The hypothalamus integrates peripheral signals and modulates food intake and energy expenditure by regulating the metabolic function of peripheral tissues, including the liver and adipose tissue. In a previous study, we demonstrated that s-resistin, an intracellular resistin isoform highly expressed in the hypothalamus and upregulated during aging, is important in the central control of energy homeostasis, affecting mainly the peripheral response to insulin by still unknown mechanisms. Herein, using an intracerebroventricular injection of a specific lentiviral RNAi against s-resistin, we assessed, in the Wistar rat, the effects of central s-resistin downregulation on the expression and phosphorylation levels of intermediates involved in insulin signaling and the inflammatory response in epididymal white adipose tissue (eWAT) and liver.

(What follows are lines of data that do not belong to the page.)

Lemma FillMissingBatches_emit_spec m epoch bt h n fuel t out :
  (n < fuel)%nat -> 0 < bt -> 0 <= t ->
  (forall k, (k < n)%nat -> t + Z.of_nat k * bt <= h) ->
  h < t + Z.of_nat n * bt < 2 ^ 64 ->
  FillMissingBatches_emit fuel m epoch bt h t out =
    Ok (out ++ ((fun k => let t' := t + Z.of_nat k * bt in
          default (mkBatchV1 epoch t' []) (m !! t')) <$> seq 0 n)).
Proof.
  intros Hf Hbt. revert fuel t out Hf.
  induction n as [|n IH]; intros [|fuel] t out Hf Ht Hk Hh; try lia.
  - cbn. rewrite (proj2 (Z.leb_gt _ _)) by lia. by rewrite app_nil_r.
  - cbn [FillMissingBatches_emit].
    rewrite (proj2 (Z.leb_le t h)) by (specialize (Hk 0%nat ltac:(lia)); lia).
    rewrite wrap_small by (unfold in_range; nia).
    rewrite IH; try lia.
    + change (seq 0 (S n)) with (0%nat :: seq 1 n). rewrite fmap_cons, <-fmap_S_seq.
      rewrite <-app_assoc, <-list_fmap_compose. do 2 f_equal. cbn [app]. f_equal.
      * replace (t + Z.of_nat 0 * bt) with t by lia. destruct (m !! t); reflexivity.
      * apply list_fmap_ext. intros i k _. cbn.
        replace (t + Z.of_nat (S k) * bt) with (t + bt + Z.of_nat k * bt) by lia. reflexivity.
    + intros k ?. specialize (Hk (S k) ltac:(lia)). lia.
Qed.

Lemma foldl_max_base l z : z <= foldl Z.max z l.
Proof. revert z. induction l as [|x l IH]; intros z; cbn; [lia|]. specialize (IH (Z.max z x)). lia. Qed.
Lemma fill_head_min bs bt lo next : 0 < bt -> lo <= fill_head bs bt lo next.
Proof.
  intros Hbt. unfold fill_head. etrans; [|apply foldl_max_base]. case_match; lia.
Qed.
Lemma fill_head_next bs bt lo next : 0 < bt -> next - bt <= fill_head bs bt lo next.
Proof.
  intros ?. unfold fill_head. etrans; [|apply foldl_max_base]. case_match; lia.
Qed.

(** [FillMissingBatches] terminates and returns one batch for each of the
    times [minL2Time, minL2Time + blockTime, ...] up to the head (the latest batch,
    or the next L1 block less a block time), at least one: the last batch given for
    that time, or else an empty batch of the epoch.  The sums must fit 64 bits and
    the fuel cover the steps. *)
Lemma FillMissingBatches_spec fuel batches epoch bt minL2Time nextL1Time :
  0 < bt -> 0 <= minL2Time -> 0 <= nextL1Time < 2 ^ 64 ->
  Forall (fun b => 0 <= b_Timestamp b < 2 ^ 64) batches ->
  let h := fill_head batches bt minL2Time nextL1Time in
  let n := S (Z.to_nat ((h - minL2Time) / bt)) in
  h + bt < 2 ^ 64 -> (n < fuel)%nat ->
  FillMissingBatches fuel batches epoch bt minL2Time nextL1Time =
    Ok ((fun k => fill_batch batches epoch (minL2Time + Z.of_nat k * bt)) <$> seq 0 n).
Proof.
  intros Hbt Hmin Hnext Hbs h n Hfit Hfuel. unfold FillMissingBatches.
  pose proof (fill_head_min batches bt minL2Time nextL1Time Hbt) as Hh. fold h in Hh.
  assert (Hbt64 : minL2Time + bt < 2 ^ 64) by lia.
  set (h0 := if _ <? _ then _ else _).
  assert (E0 : h0 = if minL2Time + bt <? nextL1Time then nextL1Time - bt else minL2Time).
  { unfold h0. rewrite (wrap_small 64 (minL2Time + bt)) by (unfold in_range; lia).
    case_match; [|done]. apply wrap_small. unfold in_range. lia. }
  pose proof (FillMissingBatches_collect_spec batches h0) as Hc.
  destruct (FillMissingBatches_collect batches h0) as [m hd]. destruct Hc as [-> Hm].
  rewrite E0. fold (fill_head batches bt minL2Time nextL1Time). fold h.
  pose proof (Z.div_mod (h - minL2Time) bt ltac:(lia)).
  pose proof (Z.mod_pos_bound (h - minL2Time) bt ltac:(lia)).
  pose proof (Z.div_pos (h - minL2Time) bt ltac:(lia) ltac:(lia)).
  rewrite (FillMissingBatches_emit_spec _ _ _ _ n)
    by (subst n; first [lia | intros; nia | nia]).
  rewrite app_nil_l. f_equal. apply list_fmap_ext. intros _ k _. cbn.
  unfold fill_batch. rewrite Hm. by destruct (list_find _ _) as [[]|].
Qed.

Additionally, we studied the imbalance of eWAT hypertrophy/hyperplasia remodeling. Our results indicate that central downregulation of s-resistin regulates insulin signaling cascade in a tissue-specific manner, reduces the inflammatory status both in the liver and eWAT, and prevents eWAT hypertrophy. Taken together, our results highlight the pivotal role of central s-resistin in maintaining metabolic homeostasis in AT and the liver. This suggests a direct association between its function and the modulation of the inflammatory response in these tissues.